Private Banking: Status Quo Mifid II: Banken und Sparkassen liegen deutlich hinter dem Zeitplan

teaser_logo_private-banking_300_200Banken und Sparkassen in Deutschland hängen bei der Umsetzung der EU-Finanzmarktrichtlinie Mifid II dem Zeitplan deutlich hinterher. Die Institute haben offenbar den Aufwand unterschätzt. Zudem musste zwei Drittel mehr Personal einsetzen als ursprünglich geplant.

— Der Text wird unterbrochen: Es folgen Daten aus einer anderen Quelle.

Lemma frame_ok rt p :
  known_type rt = true -> len p < 2 ^ 32 ->
  frame rt p = Ok ((be32 (len p) ++ be32 (record_crc rt p) ++ [Z_byte rt]) ++ p).
Proof.
  intros Hrt%known_type_range Hp. unfold frame, pack_header.
  pose proof (record_crc_range rt p) as Hc.
  assert ((0 <=? len p) && (len p <? 2 ^ 32) && ((0 <=? record_crc rt p) && (record_crc rt p <? 2 ^ 32))
     && (0 <=? rt) && (rt <? 256) = true) as ->; [|done].
  unfold len in *. rewrite !andb_true_iff, !Z.leb_le, !Z.ltb_lt. lia.
Qed.

Lemma frame_inv rt p f :
  frame rt p = Ok f ->
  f = (be32 (len p) ++ be32 (record_crc rt p) ++ [Z_byte rt]) ++ p /\ len p < 2 ^ 32.
Proof.
  unfold frame, pack_header. intros H. inv_result.
  destruct ((0 <=? len p) && (len p <? 2 ^ 32)) eqn:E1; [|done]. cbn [andb] in E.
  match type of E with (if ?b then _ else _) = _ => destruct b end; [|done].
  injection E as <-. split; [done|].
  apply andb_true_iff in E1 as [_ ?]. by apply Z.ltb_lt.
Qed.

Lemma frame_length rt p f : frame rt p = Ok f -> length f = (9 + length p)%nat.
Proof. intros [-> _]%frame_inv. by rewrite length_app. Qed.

Lemma unpack_frame rt p :
  known_type rt = true -> len p < 2 ^ 32 ->
  unpack_header (be32 (len p) ++ be32 (record_crc rt p) ++ [Z_byte rt]) = (len p, record_crc rt p, rt).
Proof.
  intros Hrt Hp. unfold unpack_header.
  assert (0 <= len p < 2 ^ 32) as Hl by (unfold len in *; lia).
  change ((of_be (be32 (len p)), of_be (be32 (record_crc rt p)), of_be [Z_byte rt]) =
    (len p, record_crc rt p, rt)).
  rewrite !of_be_be32 by (done || apply record_crc_range). f_equal.
  pose proof (known_type_range rt Hrt). unfold of_be. cbn [foldl]. rewrite byte_Z_byte; lia.
Qed.

(** The content of a record that replay accepts. *)
Definition payload_ok (max_bytes : Z) (p : list byte) (d : list (pystr * json)) : Prop :=
  len p <= max_bytes /\ loads_bytes p = Some (JObj d) /\
  validate_json_tree 16 10000 max_bytes (JObj d) = Ok ().

(** One iteration of replay at a frame. *)
Lemma replay_at_frame fuel strict max_bytes pre rt p f d rest :
  known_type rt = true -> payload_ok max_bytes p d -> frame rt p = Ok f ->
  replay_loop (S fuel) strict max_bytes (pre ++ f ++ rest) (length pre) =
  yield_record (wal_record (len pre) rt d)
    (replay_loop fuel strict max_bytes (pre ++ f ++ rest) (length (pre ++ f))).
Proof.
  intros Hrt (Hmax & Hload & Hval) Hf. pose proof (frame_length _ _ _ Hf) as Hfl.
  apply frame_inv in Hf as [-> Hlen]. set (h := be32 (len p) ++ be32 (record_crc rt p) ++ [Z_byte rt]) in *.
  assert (length h = 9%nat) as Hh by done.
  cbn [replay_loop]. rewrite drop_app_length, <- app_assoc.
  rewrite (take_app_length' h (p ++ rest) 9) by done.
  assert (len h = 9) as Hlh by (unfold len; by rewrite Hh). rewrite Hlh.
  change (9 =? 0) with false. change (9 <? FRAME_HEADER_LEN) with false. cbv iota.
  unfold h at 1. rewrite unpack_frame by done. rewrite Hrt. cbn [negb].
  destruct (Z.ltb_spec max_bytes (len p)); [lia|].
  rewrite (app_assoc pre h), (drop_app_length' (pre ++ h)) by (rewrite length_app, Hh; done).
  assert (Z.to_nat (len p) = length p) as Hnp by (unfold len; lia).
  rewrite Hnp, take_app_length, Z.ltb_irrefl, Z.eqb_refl. cbn [negb].
  rewrite Hload, Hval. cbn [is_ok negb].
  replace (length (pre ++ h ++ p)) with (length pre + 9 + length p)%nat; [done|].
  rewrite !length_app, Hh. lia.
Qed.

Lemma replay_at_end fuel strict max_bytes file :
  replay_loop (S fuel) strict max_bytes file (length file) = ([], None).
Proof. cbn [replay_loop]. by rewrite drop_all. Qed.

(** ** Well-formed logs *)

(** The bytes of a log and the records it holds. *)
Inductive wal_log (max_bytes : Z) : list byte -> list WalRecord -> Prop :=
| log_empty : wal_log max_bytes WAL_MAGIC []
| log_append data rs rt p d f :
    wal_log max_bytes data rs -> known_type rt = true -> payload_ok max_bytes p d ->
    frame rt p = Ok f ->
    wal_log max_bytes (data ++ f) (rs ++ [wal_record (len data) rt d]).

Lemma wal_log_length max_bytes data rs :
  wal_log max_bytes data rs -> (length rs + 8 <= length data)%nat.
Proof.
  induction 1 as [|data rs rt p d f Hl IH Hrt Hp Hf]; [done|].
  rewrite !length_app. rewrite (frame_length _ _ _ Hf). cbn. lia.
Qed.

Lemma wal_log_magic max_bytes data rs :
  wal_log max_bytes data rs -> exists rest, data = WAL_MAGIC ++ rest.
Proof.
  induction 1 as [|data rs rt p d f Hl [rest ->] Hrt Hp Hf]; [by exists []|].
  exists (rest ++ f). by rewrite app_assoc.
Qed.
(* ===== verification/Message.v ===== *)
(** * Signed message envelopes ([Message] of [peerq/transport.py])

    The envelope of every network message: its signed form, its wire format and the validation of
    what is received. *)

From Stdlib Require Import ZArith NArith Lia.
From S2P Require Import Prelude PyFloat Text Json JsonFacts Security Consensus Crypto Wal.
Open Scope Z_scope.

Record Message := {
  msg_type : pystr;
  sender_id : pystr;
  msg_payload : list (pystr * json);
  timestamp : option float;
  nonce : option pystr;
  msg_signature : option (list byte);
  msg_version : Z;
}.

Definition unsigned_document (m : Message) : list (pystr * json) := [
  (str "msg_type", JStr (msg_type m));
  (str "nonce", opt_json JStr (nonce m));
  (str "payload", JObj (msg_payload m));
  (str "protocol_version", JInt (msg_version m));
  (str "sender_id", JStr (sender_id m));
  (str "timestamp", opt_json JFloat (timestamp m))
].

(** [Message.canonical_bytes] *)
Definition message_bytes (m : Message) : result (list byte) :=
  canonical_json_bytes (JObj (unsigned_document m)).

(** The document on the wire. *)
Definition wire_document (m : Message) : list (pystr * json) :=
  unsigned_document m ++ [(str "signature", opt_json (fun b => JStr (hex b)) (msg_signature m))].

(** [Message.to_bytes]: the length-prefixed frame. *)
Definition message_to_bytes (max_size : Z) (m : Message) : result (list byte) :=
  raise_if (bool_decide (msg_type m = []) || (MAX_MESSAGE_TYPE_LENGTH <? len (msg_type m)))
    MessageDecodeError ;;!
  raise_if (bool_decide (sender_id m = []) || (MAX_PEER_ID_LENGTH <? len (sender_id m)))
    MessageDecodeError ;;!
  validate_json_tree 16 10000 (256 * 1024) (JObj (msg_payload m)) ;;!
  let! data := canonical_json_bytes (JObj (wire_document m)) in
  raise_if (max_size <? len data) MessageDecodeError ;;!
  if len data <? 2 ^ 32 then Ok (be32 (len data) ++ data) else Raise StructError.

(** [timestamp] of a received document: absent, or a finite number. *)
Definition read_timestamp (v : json) : result (option float) :=
  match v with
  | JNull => Ok None
  | _ =>
      match finite_number v with
      | Ok f => Ok (Some f)
      | Raise ValueError => Raise MessageDecodeError
      | Raise e => Raise e
      end
  end.

Definition read_nonce (v : json) : result (option pystr) :=
  match v with
  | JNull => Ok None
  | JStr s => raise_if (negb ((1 <=? len s) && (len s <=? 128))) MessageDecodeError ;;! Ok (Some s)
  | _ => Raise MessageDecodeError
  end.

Definition read_wire_signature (v : json) : result (option (list byte)) :=
  match v with
  | JNull => Ok None
  | JStr s =>
      raise_if (negb (len s =? 128)) MessageDecodeError ;;!
      match fromhex s with Some b => Ok (Some b) | None => Raise MessageDecodeError end
  | _ => Raise MessageDecodeError
  end.

(** [Message.from_bytes] *)
Definition message_from_bytes (data : list byte) (config : SecurityConfig) : result Message :=
  raise_if (max_frame_size config <? len data) MessageDecodeError ;;!
  match loads_bytes data with
  | None => Raise MessageDecodeError
  | Some parsed =>
      validate_json_tree (max_json_depth config) (max_json_items config) (max_string_length config) parsed ;;!
      match parsed with
      | JObj d =>
          raise_if (negb (forallb (fun k => dict_mem k d)
            [str "msg_type"; str "sender_id"; str "payload"; str "protocol_version"]))
            MessageDecodeError ;;!
          match jget (str "msg_type") d, jget (str "sender_id") d, jget (str "payload") d,
                jget (str "protocol_version") d with
          | JStr mt, JStr sid, JObj p, JInt v =>
              raise_if (bool_decide (mt = []) || (MAX_MESSAGE_TYPE_LENGTH <? len mt)
                        || bool_decide (sid = []) || (MAX_PEER_ID_LENGTH <? len sid)) MessageDecodeError ;;!
              let! ts := read_timestamp (jget (str "timestamp") d) in
              let! nc := read_nonce (jget (str "nonce") d) in
              let! sg := read_wire_signature (jget (str "signature") d) in
              Ok {| msg_type := mt; sender_id := sid; msg_payload := p; timestamp := ts; nonce := nc;
                    msg_signature := sg; msg_version := v |}
          | _, _, _, _ => Raise MessageDecodeError
          end
      | _ => Raise MessageDecodeError
      end
  end.

Section message.
Context `{Ed25519}.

Wenige Wochen vor Inkrafttreten der EU-Finanzmarktrichtlinie Mifid II hängen die Banken und Sparkassen hierzulande dem Zeitplan hinterher: Im Oktober 2017 hatten sie erst 75 Prozent der Mifid-II-Readiness erreicht, und liegen damit rund 20 Prozentpunkte hinter dem Soll-Wert von 94 Prozent. Das geht aus der aktuellen Studie „MiFID II – Banken bei der Umstellung auf der Zielgeraden?“ des Beratungsunternehmens PPI hervor. Demnach ist bei einzelnen Banken sogar fraglich, ob sie ihre Mifid-II-Readiness bis zum offiziellen Stichtag am 3. Januar 2018 erreichen können. Nur etwa fünf von sechs Instituten gehen davon aus, bis zu diesem Zeitpunkt alle notwendigen Anpassungen der Richtlinie umgesetzt zu haben.